Code42 servers for Linux
Under the hood
Linux imposes a limit on the number of files a process can have open at any one time. More accurately, the operating system imposes a limit on the number of file descriptors a process can have open at any one time, but for the purposes of this article, the difference isn't significant.
The Code42 server may reach this limit if there is too much backup activity happening at one time. It typically manifests itself by preventing users from backing up to the destination. Archive maintenance jobs may also stall.
If the Code42 server reaches the operating system's open file limit, logs from the destination include an error in com_backup42_app.log similar to the one below:
Caused by: java.io.FileNotFoundException: /2tb/backups/358017395638843928/cpbf0000000000000035259/cpbdf (Too many open files)
It's possible for this issue to manifest itself in different error messages, but the messages always contain the string "Too many open files." See Sending Logs To Enterprise Support for more information about working with log files.
The sections below cover how to check and change the open files limit.
Step 1: Check the Code42 server open files limit
To check the open files limit in /proc/[PID]/limits, use the process ID of the Code42 server service.
psto find the process ID:
ps aux | grep proserver
catto view the limit for the process ID:
sudo cat /proc/[PID]/limits
In the following example, the Code42 server service has a PID of 4758 and an open files limit of 1024 (shown in bold text).

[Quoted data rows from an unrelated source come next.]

(** Links of free-list nodes stay inside the arena. *)
Lemma node_in s bl fl x : hinv s bl fl -> x ∈ fl -> HEAP_BASE <= x /\ x + 64 <= g_heap_curr s.
Proof.
  intros Hi Hx. apply (sh_free _ _ _ _ _ (hi_shape _ _ _ Hi)) in Hx as (n & Hx).
  destruct (block_in _ _ _ _ Hi Hx) as (?&?&[??]&_). unfold b_end in *. simpl in *. lia.
Qed.

Lemma fl_remove_spec s l1 a sz l2 fl :
  hinv s (l1 ++ Blk a sz Free :: l2) fl ->
  exists fl' s', fl_remove a s = Ret tt s' /\ hinv s' (l1 ++ Blk a sz Pending :: l2) fl' /\
    links_only (l1 ++ Blk a sz Free :: l2) (kmem s) (kmem s') /\ same s s'.
Proof.
  intros Hi. pose proof Hi as [Hs Hc Hp Hacc Hb].
  destruct (shape_unlink _ _ _ _ _ _ _ _ Hs) as (fl' & Hs' & Hlo & Hpin & Hnin).
  pose proof (block_in _ _ _ _ Hi (elem_mid _ _ _)) as (Ha1 & Ha2 & [Hsz _] & _).
  unfold b_end in Ha2. simpl in *.
  assert (Hsp := shape_spaced _ _ _ _ _ Hs). destruct Hsp as (_ & _ & Hsp).
  assert (Ha : a ∈ fl) by (apply (sh_free _ _ _ _ _ Hs); exists sz; apply elem_mid).
  set (p := rd (kmem s) (a + 8)) in *. set (n := rd (kmem s) (a + 16)) in *.
  assert (Hpr : p <> 0 -> HEAP_BASE <= p /\ p + 64 <= g_heap_curr s /\ (p + 64 <= a \/ a + 64 <= p)).
  { intros Hp0. destruct (Hpin Hp0) as [Hpf Hpa]. destruct (node_in _ _ _ _ Hi Hpf).
    destruct (Hsp p a Hpf Ha) as [?|?]; [done|]. split_and!; lia. }
  assert (Hnr : n <> 0 -> HEAP_BASE <= n /\ n + 64 <= g_heap_curr s /\ (n + 64 <= a \/ a + 64 <= n)).
  { intros Hn0. destruct (Hnin Hn0) as [Hnf Hna]. destruct (node_in _ _ _ _ Hi Hnf).
    destruct (Hsp n a Hnf Ha) as [?|?]; [done|]. split_and!; lia. }
  exists fl', (set_fl (if p =? 0 then n else g_free_list s) (set_kmem (unlink_mem (kmem s) a) s)).
  split; [|split_and!; try done].
  unfold fl_remove, off_prev_free, off_next_free.
  rewrite (bind_Ret _ _ _ _ _ (load_eq s (a + 8) Hacc ltac:(lia))). fold p.
  set (m1 := if p =? 0 then kmem s else <[p + 16 := n]> (kmem s)).
  set (s1 := set_fl (if p =? 0 then n else g_free_list s) (set_kmem m1 s)).
  rewrite (bind_Ret _ _ _ tt s1).
  2: { subst s1 m1. destruct (Z.eqb_spec p 0) as [Hp0|Hp0]; simpl.
       - rewrite (bind_Ret _ _ _ _ _ (load_eq s (a + 16) Hacc ltac:(lia))). by destruct s.
       - rewrite (bind_Ret _ _ _ _ _ (load_eq s (a + 16) Hacc ltac:(lia))).
         rewrite store_eq; [by destruct s|done|]. destruct (Hpr Hp0). lia. }
  assert (Hacc1 : accessible s1) by (subst s1; exact Hacc).
  assert (H16 : rd m1 (a + 16) = n).
  { subst m1. destruct (Z.eqb_spec p 0) as [|Hp0]; [done|]. destruct (Hpr Hp0). by rd_solve. }
  assert (H8 : rd m1 (a + 8) = p).
  { subst m1. destruct (Z.eqb_spec p 0) as [|Hp0]; [done|]. destruct (Hpr Hp0). by rd_solve. }
  rewrite (bind_Ret _ _ _ _ _ (load_eq s1 (a + 16) Hacc1 ltac:(simpl; lia))).
  change (kmem s1) with m1. rewrite H16.
  set (m2 := if n =? 0 then m1 else <[n + 8 := p]> m1).
  rewrite (bind_Ret _ _ _ tt (set_kmem m2 s1)).
  2: { subst m2. destruct (Z.eqb_spec n 0) as [Hn0|Hn0]; simpl; [done|].
       rewrite (bind_Ret _ _ _ _ _ (load_eq s1 (a + 8) Hacc1 ltac:(simpl; lia))).
       change (kmem s1) with m1. rewrite H8.
       rewrite store_eq; [done|done|]. destruct (Hnr Hn0). simpl. lia. }
  rewrite (bind_Ret _ _ _ _ _ (store_eq (set_kmem m2 s1) (a + 16) 0 Hacc1 ltac:(simpl; lia))).
  rewrite store_eq; [|exact Hacc1|simpl; lia].
  subst s1. unfold set_kmem, set_fl, unlink_mem. simpl. fold p n. by subst m2 m1.
Qed.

code42@ubuntu:~$ ps aux | grep proserver root 4758 67.0 18.2 1554672 187280 pts/2 Sl 09:29 0:03 /opt/proserver/jre/bin/java -Dapp=CPServer -server -Dnetworkaddress.cache.ttl=300 -Djava.net.preferIPv4Stack=true -Ddrools.compiler=JANINO -Dfile.encoding=UTF-8 -Dc42.native.md5.enabled=false -XX:+DisableExplicitGC -XX:+UseAdaptiveGCBoundary -XX:PermSize=256m -XX:MaxPermSize=256m -Xss256k -Xms256m -Xmx1024m -jar /opt/proserver/lib/com.backup42.app.jar -prop conf/conf_proe.properties -config conf/conf_proe.groovy erik 4771 0.0 0.0 7636 920 pts/2 S+ 09:29 0:00 grep --color=auto proserver code42@ubuntu:~$ sudo cat /proc/4758/limits Limit Soft Limit Hard Limit Units Max cpu time unlimited unlimited seconds Max file size unlimited unlimited bytes Max data size unlimited unlimited bytes Max stack size 8388608 unlimited bytes Max core file size 0 unlimited bytes Max resident set unlimited unlimited bytes Max processes unlimited unlimited processes Max open files 1024 1024 files Max locked memory 65536 65536 bytes Max address space unlimited unlimited bytes Max file locks unlimited unlimited locks Max pending signals 16382 16382 signals Max msgqueue size 819200 819200 bytes Max nice priority 20 20 Max realtime priority 0 0 Max realtime timeout unlimited unlimited us
Step 2: Increase the Code42 server open files limit
- Stop the Code42 server service by running the following command:
sudo /opt/proserver/bin/proserver stop
- Open the /opt/proserver/.proserverrc file in a plain text editor.
If this file does not already exist, create it.
- Add the following lines to the file:
# Increase open files limit ulimit -n 409600
- Save the file.
- Run the following command to start the Code42 server service.